The International Panel on Climate Change (IPCC) have come out with a report this past summer that climate change has been mostly caused by human activity. In fact, the IPCC said this is "Code Red" for humanity.
We have seen more and more drastic weather events all around the world.
Can an investor take advantage of this major problem of climate change?
Recent Trade
On September 10, I sold 1 Oct15 2021 $28 NFI.TO put option at $0.35. The net premium collected after commissions is $24.05. The days to expiration (at time of trade) is 35.
I make money whether the stock goes up, down or sideways.
Scenario 1 : Option Not Assigned
The return for 35 days if the stock remains above $28.00 is 0.859% (24.05/2800*100). A 0.859% for just 35 days. The annualized return (0.859/35*365) is 8.96%. This annualized return (or yield) is significantly higher than the 1.25% interest for my current high interest savings account.
Actually, my return is actually higher. My brokerage, Questrade, has a 30% margin requirement for New Flyer Group stock. Therefore my return is actually 2.86% (24.05/(2800*.30)) for 35 days, or 29.9% annualized.
Scenario 2 : Option Assigned
If the price of the stock falls below $28.00 before or at expiration, I am obligated to be "put" 100 shares. In fact, the option will be assigned at expiration if the stock is trading at any price below the strike price . My brokerage as an option assignment/exercise fee of $24.95.
If the option is assigned my adjusted cost basis is as follows:
Purchase price = Strike price*100 shares*# of contracts - net premium received + option assignement fee
= $2800-$24.05+$24.95
= $2800.90
NFI Group currently pays a dividend of $0.85 per share annually. Therefore the yield on cost would be 3.03%.
Summary:
New Flyer Group was trading at $29.49 per share at the time of the trade. If the option is assigned, I will end of buying the shares at a 5.02% discount from $29.49.

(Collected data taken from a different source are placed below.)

(** X7: with an accepted method, a function name given as a string whose
    lower-case form is not a non-empty string of lower-case letters and
    underscores makes [submit] throw a validation failure for the parameter
    [wsFunctionName], reporting the lower-cased value. *)
Theorem submit_rejects_function_name (E : Env) (this : Value) (a : Value)
    (s : string) (rest : list Value) (h : Heap) :
  c_toString E (VStr s) = VStr s ->
  first_rejection E (h ++ [empty_object])%list
    (validators (extendObject "method" (vpCons_httpMethod E)))
    (submit_method E (h ++ [empty_object])%list (a :: VStr s :: rest)) = None ->
  pattern_wsFunctionName (toLowerCase s) = false ->
  exists f,
    submit E this (a :: VStr s :: rest) h
    = Throw (ValidationError f) (h ++ [empty_object])%list
    /\ parameterName f = "wsFunctionName"
    /\ offendingValue f = VStr (toLowerCase s).
Proof.
  intros Hs Hm Hp.
  unfold submit, submit_reqOpts. run. rewrite submit_args_run. cbn zeta.
  rewrite Hm. unfold submit_function. cbn [hd tl].
  unfold lowercase_coerce. rewrite Hs.
  destruct (first_rejection E _ _ (VStr (toLowerCase s))) as [[[k r] x]|] eqn:Hf.
  - eexists. split; [reflexivity|]. split; [reflexivity|]. cbn.
    revert Hf. simpl. destruct (all_chars is_space (toLowerCase s));
      [by intros [= <- <- <-]|].
    rewrite Hp. by intros [= <- <- <-].
  - apply wsFunctionName_checks in Hf as (s' & [= <-] & Hp'). congruence.
Qed.
(** Socket events never add, remove, reorder or rename an agent: after any
    session the roster is the one before, up to the activity flags; the
    loaded profiles are untouched. *)
Theorem dispatch_keeps_roster (es : list SocketEvent) (s : AppState) :
  map (withActive false) (agents (fst (dispatch JSON_parse es s)))
  = map (withActive false) (agents s)
  /\ length (agents (fst (dispatch JSON_parse es s))) = length (agents s)
  /\ map agent_id (agents (fst (dispatch JSON_parse es s))) = map agent_id (agents s)
  /\ map agent_name (agents (fst (dispatch JSON_parse es s))) = map agent_name (agents s)
  /\ availableProfiles (fst (dispatch JSON_parse es s)) = availableProfiles s.
Proof.
  assert (H : map (withActive false) (agents (fst (dispatch JSON_parse es s)))
              = map (withActive false) (agents s)
              /\ availableProfiles (fst (dispatch JSON_parse es s)) = availableProfiles s).
  { revert s. induction es as [|e es IH]; intros s; simpl; [split; reflexivity|].
    destruct (listener_frame e s) as [_ [Ha [Hp _]]].
    destruct (listener JSON_parse e s) as [s1 thrown]. simpl in Ha, Hp.
    destruct (IH s1) as [IHa IHp].
    destruct (dispatch JSON_parse es s1) as [s2 log]. simpl in *.
    split; congruence. }
  destruct H as [Ha Hp]. split; [exact Ha|]. split; [|split; [|split; [|exact Hp]]].
  - apply (f_equal (@length Agent)) in Ha. now rewrite !length_map in Ha.
  - apply (f_equal (map agent_id)) in Ha. now rewrite !map_map in Ha.
  - apply (f_equal (map agent_name)) in Ha. now rewrite !map_map in Ha.
Qed.
(** * BTC staking message server: a shallow embedding and its properties

    The handlers of [x/btcstaking/keeper/msg_server.go] are embedded as
    functions over an explicit keeper state.  Every collaborator the handlers
    consult (parsers, the cryptographic verifier, the BTC light client, the
    checkpoint module, the parameter store) is a field of the record [Env];
    nothing about those is assumed beyond their signatures. *)

From Stdlib Require Import ZArith Lia List Bool Ascii String.
From stdpp Require Import base gmap strings list.

Local Open Scope string_scope.
Local Open Scope list_scope.
Local Open Scope Z_scope.

(** ** Machine integers *)

Module U64.
Definition modulus : Z := 2 ^ 64.
Definition wrap (z : Z) : Z := z mod modulus.
(** [a + b] and [a - b] on Go's [uint64]. *)
Definition add (a b : Z) : Z := wrap (a + b).
Definition sub (a b : Z) : Z := wrap (a - b).
Definition in_range (z : Z) : Prop := 0 <= z < modulus.
End U64.

Module U32.
Definition modulus : Z := 2 ^ 32.
Definition wrap (z : Z) : Z := z mod modulus.
Definition in_range (z : Z) : Prop := 0 <= z < modulus.
End U32.

(** ** Data model *)

(** Byte strings ([[]byte], hex strings, serialized keys and signatures). *)
Abbreviation bytes := string (only parsing).
Abbreviation BIP340PubKey := string (only parsing).
Abbreviation BIP340Signature := string (only parsing).
Abbreviation AdaptorSignature := string (only parsing).
Abbreviation TxHashStr := string (only parsing).

(** [sdkmath.LegacyDec]: a fixed-point decimal with 18 fractional digits,
    kept as its integer mantissa. *)
Abbreviation LegacyDec := Z (only parsing).
Definition LegacyOneDec : LegacyDec := 10 ^ 18.

Inductive BTCDelegationStatus := PENDING | ACTIVE | UNBONDED.

#[global] Instance BTCDelegationStatus_eq_dec : EqDecision BTCDelegationStatus.
Proof. solve_decision. Defined.

Record FinalityProvider := mkFinalityProvider {
  fp_Addr : string;
  fp_Description : string;
  fp_Commission : LegacyDec;
  fp_BtcPk : BIP340PubKey;
  fp_Pop : bytes;
  fp_SlashedBabylonHeight : Z;
  fp_SlashedBtcHeight : Z
}.
Lemma msg_description_not_sub_problem i j :
  msg_missing_description i <> msg_missing_sub_problem j.
Proof.
  unfold msg_missing_description, msg_missing_sub_problem. intros H.
  apply app_inv_head in H.
  apply (@split_at_first space) in H as [_ H]; try apply digits_no_space.
  discriminate.
Qed.

Lemma msg_requires_parameter_not_description i :
  msg_requires_parameter <> msg_missing_description i.
Proof. unfold msg_missing_description. simpl. discriminate. Qed.

Lemma msg_requires_parameter_not_sub_problem i :
  msg_requires_parameter <> msg_missing_sub_problem i.
Proof. unfold msg_missing_sub_problem. simpl. discriminate. Qed.

Lemma msg_no_valid_task_not_description i :
  msg_no_valid_task <> msg_missing_description i.
Proof. unfold msg_missing_description. simpl. discriminate. Qed.

Lemma msg_no_valid_task_not_sub_problem i :
  msg_no_valid_task <> msg_missing_sub_problem i.
Proof. unfold msg_missing_sub_problem. simpl. discriminate. Qed.

(* ===================================================================== *)
(** ** Every outcome and its cause *)
(* ===================================================================== *)

(** [block] is the first block of [blocks] that is not well formed, and
    stands at the zero-based position [k]. *)
Definition first_bad_block (blocks : list jsstring) (k : nat) (block : jsstring)
  : Prop :=
  exists before later,
    blocks = before ++ block :: later /\
    length before = k /\
    Forall well_formed_block before /\
    ~ well_formed_block block.

Lemma task_body_inl now taskIndex t block msg :
  task_body now taskIndex t block = inl msg ->
  (~ contains_tag descRegex block /\ msg = msg_missing_description taskIndex) \/
  (contains_tag descRegex block /\ ~ contains_tag subProblemRegex block /\
   msg = msg_missing_sub_problem taskIndex).
Proof.
  destruct (@all_matches_total subProblemRegex block subProblemRegex_open_nonempty)
    as [subs Hall].
  rewrite (task_body_spec now taskIndex t Hall).
  destruct (str_match descRegex block) as [d|] eqn:E.
  - destruct subs as [|cap subs]; [|discriminate].
    intros [= <-]. right. repeat split.
    + apply str_match_Some in E as (pre & rest & E).
      eapply first_match_contains; eassumption.
    + now apply (all_matches_nil_iff Hall).
  - intros [= <-]. left. split; [now apply str_match_None | reflexivity].
Qed.

(** A failure of the loop comes from the first block that is not well
    formed, and says what that block lacks. *)
Lemma collect_inl now blocks :
  forall taskIndex t msg,
    collect now taskIndex t blocks = inl msg ->
    exists k block,
      first_bad_block blocks k block /\
      ((~ contains_tag descRegex block /\
        msg = msg_missing_description (taskIndex + k)) \/
       (contains_tag descRegex block /\ ~ contains_tag subProblemRegex block /\
        msg = msg_missing_sub_problem (taskIndex + k))).
Proof.
  induction blocks as [|b blocks IH]; intros taskIndex t msg; simpl;
    [discriminate|].
  destruct (task_body now taskIndex t b) as [msg'|[task t']] eqn:E.
  - intros [= <-]. exists 0, b. split.
    + exists [], blocks. repeat split; [constructor|].
      intros [Hd Hs]. apply task_body_inl in E as [[E _]|(_ & E & _)];
        contradiction.
    + rewrite Nat.add_0_r. now apply task_body_inl in E.
  - destruct (collect now (S taskIndex) t' blocks) as [msg'|tasks] eqn:E';
      [|discriminate].
    intros [= <-].
    destruct (IH _ _ _ E') as (k & block & (before & later & -> & <- & Hv & Hb) & Hmsg).
    exists (S (length before)), block. split.
    + exists (b :: before), later. repeat split; try assumption.
      constructor; [|assumption]. eapply task_body_inr_well_formed; eassumption.
    + now rewrite Nat.add_succ_r.
Qed.

Lemma collect_inr_well_formed now blocks taskIndex t tasks :
  collect now taskIndex t blocks = inr tasks -> Forall well_formed_block blocks.
Proof.
  revert taskIndex t tasks.
  induction blocks as [|b blocks IH]; intros taskIndex t tasks; simpl;
    [constructor|].
  destruct (task_body now taskIndex t b) as [msg|[task t']] eqn:E;
    [discriminate|].
  destruct (collect now (S taskIndex) t' blocks) as [msg|tasks'] eqn:E';
    [discriminate|].
  intros _. constructor.
  - eapply task_body_inr_well_formed; eassumption.
  - eapply IH; eassumption.
Qed.

Lemma first_bad_block_unique blocks k block k' block' :
  first_bad_block blocks k block ->
  first_bad_block blocks k' block' ->
  k = k' /\ block = block'.
Proof.
  intros (before & later & -> & <- & Hv & Hb).
  revert k'. induction Hv as [|b before Hb0 Hv IH]; intros k';
    intros (before' & later' & E & <- & Hv' & Hb').
  - destruct Hv' as [|b' before' Hb0' Hv']; simpl in E.
    + injection E as -> _. now split.
    + injection E as -> _. contradiction.
  - destruct Hv' as [|b' before' Hb0' Hv']; simpl in E.
    + injection E as <- _. contradiction.
    + injection E as <- E.
      destruct (IH (length before')) as [Hk Hblock].
      * exists before', later'. repeat split; assumption.
      * split; [simpl; now rewrite Hk | exact Hblock].
Qed.

(** The whole of [doWork] on a string that is not empty, by the blocks
    of the string. *)
Lemma doWork_outcome now parameters payload blocks :
  parameters "new_tasks" = JString payload ->
  payload <> [] ->
  all_matches taskRegex payload blocks ->
  (blocks = [] /\ doWork now parameters = FailureResult msg_no_valid_task) \/
  (exists k block,
      first_bad_block blocks k block /\ ~ contains_tag descRegex block /\
      doWork now parameters = FailureResult (msg_missing_description k)) \/
  (exists k block,
      first_bad_block blocks k block /\ contains_tag descRegex block /\
      ~ contains_tag subProblemRegex block /\
      doWork now parameters = FailureResult (msg_missing_sub_problem k)) \/
  (blocks <> [] /\ Forall well_formed_block blocks /\
   exists tasks,
     collect now 0 0 blocks = inr tasks /\
     doWork now parameters = SuccessResult tasks (length blocks)).
Proof.
  intros Hp Hne Hall.
  rewrite (doWork_string now parameters Hp Hne Hall).
  destruct (collect now 0 0 blocks) as [msg|tasks] eqn:E.
  - apply collect_inl in E as (k & block & Hbad & [[Hd ->]|(Hd & Hs & ->)]).
    + right; left. now exists k, block.
    + right; right; left. now exists k, block.
  - destruct blocks as [|b blocks].
    + left. simpl in E. injection E as <-. now split.
    + right; right; right. split; [discriminate|].
      split; [eapply collect_inr_well_formed; eassumption|].
      exists tasks. split; [reflexivity|].
      rewrite <- (collect_length _ _ _ _ E).
      destruct tasks; [apply collect_length in E; discriminate | reflexivity].
Qed.

Lemma FailureResult_inj a b : FailureResult a = FailureResult b -> a = b.
Proof. now intros [= ->]. Qed.

Lemma doWork_guard now parameters :
  (forall payload, parameters "new_tasks" = JString payload -> payload = []) ->
  doWork now parameters = FailureResult msg_requires_parameter.
Proof.
  intros H. unfold doWork.
  destruct (parameters "new_tasks") as [| |b|z|payload|]; try reflexivity.
  - destruct b; reflexivity.
  - simpl. destruct (Z.eqb z 0); reflexivity.
  - rewrite (H payload eq_refl). reflexivity.
Qed.

Lemma all_matches_of_empty re blocks :
  re_open re <> [] -> all_matches re [] blocks -> blocks = [].
Proof.
  intros Hne H. apply (all_matches_nil_iff H).
  intros Hc. now apply (contains_tag_nonempty Hne) in Hc.
Qed.

Lemma no_first_bad_block_in_nil k block : ~ first_bad_block [] k block.
Proof. intros (before & later & E & _). now destruct before. Qed.

Lemma first_bad_block_not_all_well_formed blocks k block :
  first_bad_block blocks k block -> ~ Forall well_formed_block blocks.
Proof.
  intros (before & later & -> & _ & _ & Hb) H.
  apply Forall_app in H as [_ H]. inversion H. contradiction.
Qed.

(** X1.  A payload parses successfully exactly when it has at least one
    task block and each of its task blocks holds a description tag and a
    sub-problem tag. *)
Theorem X1_success_iff_blocks_well_formed now parameters payload blocks :
  parameters "new_tasks" = JString payload ->
  all_matches taskRegex payload blocks ->
  (exists tasks n, doWork now parameters = SuccessResult tasks n) <->
  blocks <> [] /\ Forall well_formed_block blocks.
Proof.
  intros Hp Hall. split.
  - intros (tasks & n & H).
    destruct (doWork_success_blocks now parameters Hp Hall H) as (Hc & _ & Hne).
    split; [exact Hne | eapply collect_inr_well_formed; eassumption].
  - intros [Hne Hwf].
    destruct (doWork_well_formed now parameters Hp Hall Hne Hwf) as (tasks & _ & H).
    now exists tasks, (length blocks).
Qed.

Obviously, I would be better to get a higher premium, but I took what the market was given. If I was with Interactive Brokers, there is no option assignment fee and option pricing is a lot lower. If I was with one of the big 5 banks, the option assignment fee would be over $40.00.
I took the premium collected and followed my pay myself first model I am currently have in placed.
DISCLAIMER
I am not a financial planner, financial advisor, accountant or tax attorney. The information on this blog represents my own thoughts and opinions and should NOT be taken as investment or business advice.
Every individual should do their due diligence to make their own financial decisions based on their financial situation and tolerance for risk.